The ACE Studies Changed the Conversation
The ACE studies are often used to warn about childhood adversity, yet they also reveal something else: many children were growing up with sexual abuse, physical abuse, mental illness in the home, substance abuse, violence against their mother, and other serious harms.
If you need language for what that looks like, here are 130 examples of abuse. Many of these patterns are minimized in Christian spaces until the damage is already severe.
In that kind of home, the deepest wound is not necessarily that one parent left. Sometimes the deepest wound is that nobody got the child out sooner. Sometimes the tragedy is not the divorce. It is the years of pretending before it.
An Intact Home Is Not Always a Safe Home
That should change the way Christians think.
If a child is living with terror, coercion, cruelty, addiction, or violence, then keeping the family “intact” is not automatically a virtue. A child does not benefit from an intact home that is unsafe. A marriage certificate cannot sanctify abuse. Preserving appearances is not the same thing as protecting a child.
That is why I have written plainly about questions like Can Christians divorce for abuse? and Is it always best to stay for the kids? The answer is no—not when the home itself is toxic.
Sometimes Divorce Is the Rescue
Sometimes the healthiest person in the family is the one who finally refuses to keep pretending. Sometimes the bravest parent is the one who leaves. Sometimes divorce is not what broke the family. Sometimes divorce is what exposed that the family was already being broken by abuse.
That does not mean divorce is painless. Of course it can be sad, disorienting, and costly. But pain is not the same as harm. Surgery hurts too. So does escaping a fire.
When people automatically label divorce as the trauma, they can end up blaming the protective parent instead of the abusive one. They can pressure victims to stay longer. They can teach children that the real problem is not danger in the home, but the courage it took to leave it.
That gets the story backward.
Christians Need a Better Framework
We need a more truthful Christian framework—one that recognizes abuse, names danger clearly, and values the wellbeing of children as much as the preservation of a marriage.
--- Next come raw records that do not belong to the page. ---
End cell_lemmas.

(** *** Objects *)

Section object_lemmas.
Context {prof : Profile} {T : Type} `{HP : Pod T} {ok : T -> Prop} `{!PodLaws T ok}.

Lemma write_obj_mapped mm hm v gpa p :
  regions_wf mm -> mapped mm gpa (Z.of_nat (pod_size T)) p ->
  write_obj mm v gpa hm = (Ok tt, host_write hm p (pod_to v)).
Proof.
  intros Hwf Hm. unfold write_obj, write_guest_memory.
  rewrite (mapped_checked_range _ _ _ p); [done|done| |by right].
  unfold zlen. by rewrite pod_to_length.
Qed.

Lemma read_obj_mapped mm hm gpa p :
  regions_wf mm -> mapped mm gpa (Z.of_nat (pod_size T)) p ->
  read_obj (T:=T) mm hm gpa = Ok (pod_of (host_read hm p (pod_size T))).
Proof.
  intros Hwf Hm. unfold read_obj, read_guest_memory.
  rewrite (mapped_checked_range _ _ _ p); [|done|done|by left]. run_M.
  by rewrite take_ge by (rewrite length_host_read; lia).
Qed.

End object_lemmas.

#[export] Instance pod_uint_laws n : @PodLaws Z (pod_uint n) (fits (8 * Z.of_nat n)).
Proof.
  split; cbn.
  - intros v. apply length_le_bytes.
  - intros v. apply le_bytes_ok.
  - intros v. apply le_val_le_bytes_fits.
Qed.

(** *** Ranges of guest bytes *)

(** The [n] bytes at [gpa] of the abstract guest memory. *)
Definition guest_bytes (mm : MemoryManager) (hm : hostmem) (gpa : Z) (n : nat) : option (list Z) :=
  mapM (fun i => guest_byte mm hm (gpa + Z.of_nat i)) (seq 0 n).

Lemma guest_bytes_Some mm hm gpa n bs :
  guest_bytes mm hm gpa n = Some bs <->
  length bs = n /\ forall i, (i < n)%nat -> guest_byte mm hm (gpa + Z.of_nat i) = bs !! i.
Proof.
  unfold guest_bytes. rewrite mapM_Some. split.
  - intros Hf. pose proof (Forall2_length _ _ _ Hf) as Hl. rewrite length_seq in Hl.
    split; [done|]. intros i Hi.
    destruct (lookup_lt_is_Some_2 bs i) as [b Hb]; [lia|]. rewrite Hb.
    eapply Forall2_lookup_lr in Hf; [exact Hf| |exact Hb]. by apply lookup_seq_lt.
  - intros [Hl Hb]. apply Forall2_same_length_lookup_2; [by rewrite length_seq|].
    intros i x y [-> Hi]%lookup_seq Hy. cbn. by rewrite Hb.
Qed.

Lemma guest_bytes_frame mm hm hm' gpa n bs :
  (forall a, gpa <= a < gpa + Z.of_nat n -> guest_byte mm hm' a = guest_byte mm hm a) ->
  guest_bytes mm hm gpa n = Some bs -> guest_bytes mm hm' gpa n = Some bs.
Proof.
  rewrite !guest_bytes_Some. intros Ha [Hl Hb]. split; [done|].
  intros i Hi. rewrite Ha by lia. by apply Hb.
Qed.

Lemma guest_bytes_slice mm hm gpa n bs off k :
  guest_bytes mm hm gpa n = Some bs -> (off + k <= n)%nat ->
  guest_bytes mm hm (gpa + Z.of_nat off) k = Some (slice off k bs).
Proof.
  rewrite !guest_bytes_Some. intros [Hl Hb] Hk. split; [apply length_slice; lia|].
  intros i Hi. rewrite lookup_slice, decide_True by done.
  rewrite <- Hb by lia. f_equal. lia.
Qed.

(** A raw write of mapped bytes, as its effect on the guest bytes. *)
Lemma write_mapped {prof : Profile} mm hm code gpa p :
  mm_wf mm -> mapped mm gpa (zlen code) p ->
  exists hm', write_guest_memory mm code gpa hm = (Ok tt, hm') /\
    guest_bytes mm hm' gpa (length code) = Some code /\
    forall a, ~ gpa <= a < gpa + zlen code -> guest_byte mm hm' a = guest_byte mm hm a.
Proof.
  intros Hwf Hm. exists (host_write hm p code).
  split; [|split].
  - unfold write_guest_memory.
    by rewrite (mapped_checked_range _ _ _ p) by (auto using mm_wf_regions; done).
  - destruct Hm as (r & h & Hra & Hh & _ & _ & Hn & _ & ->).
    apply guest_bytes_Some. split; [done|]. intros i Hi.
    rewrite (guest_byte_write mm hm r) by (done || lia). unfold zlen in *.
    rewrite decide_True by lia. f_equal. lia.
  - intros a Ha. destruct Hm as (r & h & Hra & Hh & _ & _ & Hn & _ & ->).
    rewrite (guest_byte_write mm hm r) by (done || lia). by rewrite decide_False.
Qed.

Lemma mapped_guest_bytes {prof : Profile} mm hm gpa n p :
  mm_wf mm -> mapped mm gpa (Z.of_nat n) p ->
  guest_bytes mm hm gpa n = Some (host_read hm p n).
Proof.
  intros Hwf (r & h & Hra & Hh & _ & _ & Hn & _ & ->). apply guest_bytes_Some.
  split; [apply length_host_read|]. intros i Hi. symmetry. apply guest_bytes_read; done || lia.
Qed.

(** ** Properties *)

(** C13: each region of guest memory behaves as an array of bytes.  A write to a
    range that lies in one readable and writable region and leaves out its last
    byte succeeds, puts exactly its bytes at their guest addresses and changes
    no other guest byte, in whichever region; a read of any such range then
    returns the bytes of the array in order.  A range that reaches the last
    byte of the region it starts in, or goes beyond, is refused by both
    accessors, without effect. *)
Theorem guest_memory_is_a_byte_array {prof : Profile} mm hm code gpa p :
  mm_wf mm -> mapped mm gpa (zlen code) p ->
  exists hm', write_guest_memory mm code gpa hm = (Ok tt, hm') /\
    (forall a, guest_byte mm hm' a =
       if decide (gpa <= a < gpa + zlen code)
       then code !! Z.to_nat (a - gpa) else guest_byte mm hm a) /\
    (forall gpa2 n2 p2, mapped mm gpa2 (Z.of_nat n2) p2 ->
       exists bs, read_guest_memory mm hm' gpa2 n2 = Ok bs /\ length bs = n2 /\
         forall i, (i < n2)%nat -> bs !! i = guest_byte mm hm' (gpa2 + Z.of_nat i)) /\
    (forall r gpa2 bs, region_at mm gpa2 = Some r -> gpa2 + zlen bs < 2 ^ 64 ->
       mr_gpa r + mr_size r <= gpa2 + zlen bs ->
       (exists e, write_guest_memory mm bs gpa2 hm = (Err e, hm)) /\
       exists e, read_guest_memory mm hm gpa2 (length bs) = Err e).
Proof.
  intros Hwf Hm. exists (host_write hm p code).
  pose proof (mm_wf_regions _ Hwf) as Hr.
  split_and!.
  - unfold write_guest_memory. rewrite (mapped_checked_range _ _ _ p) by (auto; done). done.
  - intros a. destruct Hm as (r & h & Hra & Hh & _ & _ & Hn & _ & ->).
    apply guest_byte_write; done || lia.
  - intros gpa2 n2 p2 Hm2. eexists. split_and!.
    + unfold read_guest_memory. by rewrite (mapped_checked_range _ _ _ p2) by auto.
    + apply length_host_read.
    + intros i Hi. destruct Hm2 as (r2 & h2 & Hra2 & Hh2 & _ & _ & Hn2 & _ & ->).
      apply guest_bytes_read; done || lia.
  - intros r gpa2 bs Hra Hb He. unfold write_guest_memory, read_guest_memory. fold (zlen bs).
    rewrite !(checked_range_wf _ _ _ _ _ _ r) by (done || apply zlen_nonneg).
    rewrite (proj2 (Z.leb_le _ _)) by done. by split; eexists.
Qed.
We also need pastors who understand this. I keep a running list of pastors who accept physical and emotional abuse as grounds for divorce because Christians deserve to know they are not alone.
And we must stop repeating the old slogans that shame people into staying. Many of those ideas belong in the pile of divorce myths that do not apply to committed Christians.
The Real Question
Divorce is not automatically the trauma. Sometimes it is the interruption of trauma. Sometimes it is the refusal to keep feeding a lie. Sometimes it is the doorway through which safety finally enters.
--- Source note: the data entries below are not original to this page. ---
(** What a list of regions holds of the host, starting from the blocks [m]. *)
Record holds m rs w : Prop := {
  ho_rest i : (forall r, r ∈ rs -> grm_host r <> i) -> allocs w !! i = m !! i;
  ho_new r : r ∈ rs -> m !! grm_host r = None;
  ho_in r : r ∈ rs -> allocs w !! grm_host r = Some (grm_size r);
  ho_ok r : r ∈ rs -> region_ok r /\ 0 < grm_host r /\ grm_host r + grm_size r < 2 ^ 64;
  ho_apart : ForallOrdPairs host_before rs;
}.

Lemma drop_regions_spec {E} rs : forall w, exists w',
  drop_regions (E:=E) rs w = (Ok tt, w') /\
  forall i, allocs w' !! i = if decide (Exists (fun r => grm_host r = i) rs) then None else allocs w !! i.
Proof.
  induction rs as [|r rs IH]; intros w.
  - exists w. split; [done|]. intros i. rewrite decide_False; [done|]. by intros []%Exists_nil.
  - cbn [drop_regions]. unfold mmap_drop, host_call. run_St.
    pose proof (mh_free (grm_host r) w) as Hf. unfold grm_host in Hf.
    destruct (virtual_free _ 0 MEM_RELEASE w) as [x w1]. cbn [snd] in Hf.
    destruct (IH w1) as (w' & -> & Hw'). exists w'. split; [done|]. intros i. rewrite Hw', Hf.
    destruct (decide (grm_host r = i)) as [Hi|Hi].
    + rewrite (decide_True (P:=Exists _ (r :: rs))) by (by left).
      unfold grm_host in Hi. subst i. rewrite lookup_delete_eq. by case_decide.
    + unfold grm_host in Hi. rewrite lookup_delete_ne by done.
      destruct (decide (Exists (fun r => grm_host r = i) rs)) as [He|He].
      * rewrite decide_True; [done|]. by right.
      * rewrite decide_False; [done|]. rewrite Exists_cons. unfold grm_host. tauto.
Qed.

(** Dropping everything a list holds gives back exactly that. *)
Lemma drop_holds {E} m rs w :
  holds m rs w -> exists w', drop_regions (E:=E) rs w = (Ok tt, w') /\ allocs w' = m.
Proof.
  intros [Hrest Hnew _ _ _]. destruct (drop_regions_spec (E:=E) rs w) as (w' & Hd & Hw').
  exists w'. split; [done|]. apply map_eq. intros i. rewrite Hw'. case_decide as He.
  - apply Exists_exists in He as (r & Hin & <-). by rewrite Hnew.
  - apply Hrest. intros r Hin Hr. apply He, Exists_exists. eauto.
Qed.
(** *** Parts *)

(* vm-memory/src/mmap/windows.rs:199-219, MmapRegion::get_slice *)
Definition mmap_tracked_slice (r : MmapRegion) (offset count : Z) :
    out VolatileMemoryError TrackedSlice :=
  end_ ← compute_offset offset count;
  if mmr_size r <? end_ then Err (OutOfBounds end_)
  else Ok (ts_with_bitmap (mmr_addr r + offset) count (atomic_slice_at offset)).

(* vm-memory/src/volatile_memory.rs:494-507, VolatileSlice::subslice *)
Definition ts_subslice (t : TrackedSlice) (offset count : Z) : out VolatileMemoryError TrackedSlice :=
  _ ← compute_end_offset (vs_len (ts_slice t)) offset count;
  Ok (ts_with_bitmap (vs_addr (ts_slice t) + offset) count (base_slice_at (ts_bitmap t) offset)).

(* vm-memory/src/volatile_memory.rs:514-535, VolatileSlice::offset *)
Definition ts_offset (t : TrackedSlice) (count : Z) : out VolatileMemoryError TrackedSlice :=
  let vs := ts_slice t in
  new_addr ← ok_or (checked_add 64 (vs_addr vs) count) (Overflow (vs_addr vs) count);
  new_size ← ok_or (checked_sub (vs_size vs) count) (OutOfBounds new_addr);
  Ok (ts_with_bitmap (vs_addr vs + count) new_size (base_slice_at (ts_bitmap t) count)).

(* vm-memory/src/volatile_memory.rs:480-487, VolatileSlice::split_at *)
Definition ts_split_at (t : TrackedSlice) (mid : Z) :
    out VolatileMemoryError (TrackedSlice * TrackedSlice) :=
  end_ ← ts_offset t mid;
  Ok (ts_with_bitmap (vs_addr (ts_slice t)) mid (ts_bitmap t), end_).

Definition checked_tracked (t : TrackedSlice) (offset count : Z) :
    out VolatileMemoryError TrackedSlice :=
  s ← ts_subslice t offset count;
  if vs_len (ts_slice s) =? count then Ok s else Panic.

(* vm-memory/src/volatile_memory.rs:127-149, VolatileMemory::get_ref *)
Definition ts_get_ref (size : Z) (t : TrackedSlice) (offset : Z) : out VolatileMemoryError TrackedRef :=
  s ← checked_tracked t offset size;
  Ok (tr_with_bitmap (vs_addr (ts_slice s)) size (ts_bitmap s)).

(* vm-memory/src/volatile_memory.rs:152-188, VolatileMemory::get_array_ref *)
Definition ts_get_array_ref (size : Z) (t : TrackedSlice) (offset n : Z) :
    out VolatileMemoryError TrackedArray :=
  nbytes ← ok_or (isize_bytes n size) (TooBig n size);
  s ← checked_tracked t offset nbytes;
  Ok (ta_with_bitmap (vs_addr (ts_slice s)) n size (ts_bitmap s)).

(* vm-memory/src/volatile_memory.rs:971-981, VolatileRef::to_slice *)
Definition tr_to_slice (r : TrackedRef) : TrackedSlice :=
  ts_with_bitmap (vr_addr (tr_ref r)) (vr_size (tr_ref r)) (tr_bitmap r).

Section tracked.
Context {prof : Profile} {E : Type}.

(* vm-memory/src/volatile_memory.rs:1114-1124, VolatileArrayRef::to_slice *)
Definition ta_to_slice (a : TrackedArray) : out E TrackedSlice :=
  n ← umul 64 (va_nelem (ta_array a)) (va_element_size (ta_array a));
  Ok (ts_with_bitmap (va_addr (ta_array a)) n (ta_bitmap a)).

(* vm-memory/src/volatile_memory.rs:1131-1141, VolatileArrayRef::ref_at *)
Definition ta_ref_at (a : TrackedArray) (index : Z) : out E TrackedRef :=
  if index <? va_nelem (ta_array a) then
    byteofs ← umul 64 (va_element_size (ta_array a)) index;
    Ok (tr_with_bitmap (va_addr (ta_array a) + byteofs) (va_size (ta_array a))
          (base_slice_at (ta_bitmap a) byteofs))
  else Panic.

(* vm-memory/src/volatile_memory.rs:1299-1305, VolatileArrayRef::from *)
Definition ta_from_slice (t : TrackedSlice) : TrackedArray :=
  ta_with_bitmap (vs_addr (ts_slice t)) (vs_len (ts_slice t)) 1 (ts_bitmap t).

(** ** Writes *)

(** The memory and the bitmap of the region. *)
#[local] Abbreviation Tr := (M (hostmem * AtomicBitmap) E).

Definition on_mem {A} (m : M hostmem E A) : Tr A := zoom fst (fun hm s => (hm, s.2)) m.
Definition on_map {A} (m : M AtomicBitmap E A) : Tr A := zoom snd (fun b s => (s.1, b)) m.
And for some children, that is not the tragedy.
That is the rescue.
We Were Told Divorce Caused the Damage. The ACE Studies Pointed to Abuse as Causing the Damage.
What many of us were never told is that the ACE research connected abuse and household dysfunction to later problems like alcohol abuse, drug abuse, depression, suicide attempts, smoking, sexual risk-taking, sexually transmitted disease, and severe obesity. The 1998 ACE paper also linked these childhood experiences to early intercourse and 50 or more sexual partners.
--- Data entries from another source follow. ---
Definition host_of a : option Z :=
  match region_at rs a with
  | Some r => Some (base r + (a - rg_start_addr r))
  | None => None
  end.

Fixpoint guest_stream (n : nat) a : list Z :=
  match n with
  | O => []
  | S n' => match host_of a with Some p => p :: guest_stream n' (wadd 64 a 1) | None => [] end
  end.

Hypothesis wf : collection_wf mem.
Hypothesis ram : Forall ram_region rs.

Lemma region_at_in a r :
  region_at rs a = Some r ->
  r ∈ rs /\ rg_start_addr r <= a < rg_start_addr r + rg_len r /\ region_ok r /\ ram_region r.
Proof.
  intros Hr. apply region_at_is_Some in Hr as [Hin Ho]. split; [done|]. apply owns_spec in Ho.
  destruct wf as [Hok _]. pose proof ram as Hram. rewrite Forall_forall in Hok, Hram. auto.
Qed.

(** One step of the iterator. *)
Lemma it_next_spec a count :
  fits 64 count -> 0 < count ->
  it_next mem {| it_addr := a; it_count := count |} =
    match region_at rs a with
    | None => (Err (InvalidGuestAddress a), {| it_addr := a; it_count := 0 |})
    | Some r =>
        let len := Z.min (rg_start_addr r + rg_len r - a) count in
        (Ok (Some {| vs_addr := base r + (a - rg_start_addr r); vs_size := len |}),
         {| it_addr := wadd 64 a len; it_count := count - len |})
    end.
Proof.
  intros Hf Hc. unfold it_next, do_next. run_St. cbn [it_addr it_count].
  rewrite (proj2 (Z.eqb_neq count 0)) by lia. unfold gm_to_region_addr.
  rewrite grc_find_region_eq by done. cbn [mbind out_bind].
  destruct (region_at rs a) as [r|] eqn:Er; [|done].
  destruct (region_at_in a r Er) as (_ & Ha & (Hs & Hl & He) & Hram).
  unfold rg_to_region_addr, ga_checked_offset_from, checked_sub.
  rewrite (proj2 (Z.leb_le _ a)) by lia. cbn [mbind option_bind].
  unfold rg_check_address, rg_address_in_range. rewrite (proj2 (Z.ltb_lt _ (rg_len r))) by lia.
  cbn [unwrap_opt mbind out_bind]. unfold usub.
  rewrite (proj2 (Z.leb_le _ (rg_len r))) by lia. rewrite (proj2 (Z.leb_le _ count)) by lia.
  replace (rg_len r - (a - rg_start_addr r)) with (rg_start_addr r + rg_len r - a) by lia.
  set (len := Z.min _ count). unfold ga_overflowing_add. cbn [it_addr it_count].
  assert ((wadd 64 a len =? 0) || negb (2 ^ 64 <=? a + len) = true) as Hx.
  { destruct (Z.leb_spec (2 ^ 64) (a + len)) as [Ho|Ho]; [|by rewrite orb_true_r].
    assert (a + len = 2 ^ 64) as Heq by lia. unfold wadd, wrap. rewrite Heq, Z_mod_same_full. done. }
  rewrite Hx. destruct Hram as [Hsl _ _]. rewrite Hsl by lia. cbn [vs_len vs_size].
  unfold vs_len. cbn [vs_size]. by rewrite Z.eqb_refl.
Qed.
Lemma writer_write_stream c hm buf :
  consumer_wf c ->
  let n := Z.min (zlen buf) (zlen (consumer_stream c)) in
  exists c' hm', writer_write buf (c, hm) = (Ok n, (c', hm')) /\
    consumer_wf c' /\ consumer_stream c' = drop (Z.to_nat n) (consumer_stream c) /\
    c_bytes_consumed c' = c_bytes_consumed c + n /\
    forall x, hm' x = stream_write hm (take (Z.to_nat n) (consumer_stream c))
                        (take (Z.to_nat n) buf) x.
Proof.
  intros Hc n. pose proof (zlen_nonneg buf) as Hl. unfold writer_write.
  destruct (select_enough c (zlen buf) Hc Hl) as (Hw & Hmin & Htk).
  pose proof (zlen_nonneg (consumer_stream c)).
  destruct (decide (consume_select (c_buffers c) (zlen buf) 0 = [])) as [E|E].
  - pose proof (select_nil c _ Hc Hl E) as E0. fold n in E0.
    unfold consume. run_St. rewrite E. run_St. exists c, hm. rewrite E0. cbn.
    by rewrite Z.add_0_r.
  - set (f := fun bufs hm => let '(hm', total) := scatter hm bufs buf in
                (Ok (E:=IoError) total, hm')).
    destruct (scatter_stream hm _ buf Hw) as (hm' & Hg & Hhm). rewrite Hmin in *. fold n in Hg, Hhm.
    destruct (consume_ok (zlen buf) f c hm n hm') as (c' & -> & Hc' & Hs & Hn); try done.
    + unfold f. by rewrite Hg.
    + lia.
    + exists c', hm'. split_and!; try done. intros x. rewrite Hhm. rewrite Htk by lia. done.
Qed.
In other words, we were often told, “Divorce causes all these bad outcomes.” But the ACE studies pointed to something much darker inside many homes: abuse, addiction, violence, mental illness, and other serious dysfunction. About 52.1% of adults in the 1998 study reported at least one ACE, and the harms were described as strongly interrelated and cumulative.
That does not mean divorce is painless. It means we were too often blaming the visible breakup while ignoring the hidden horrors that may have come before it. Sometimes what people called “the harm of divorce” may actually have been the long shadow of abuse.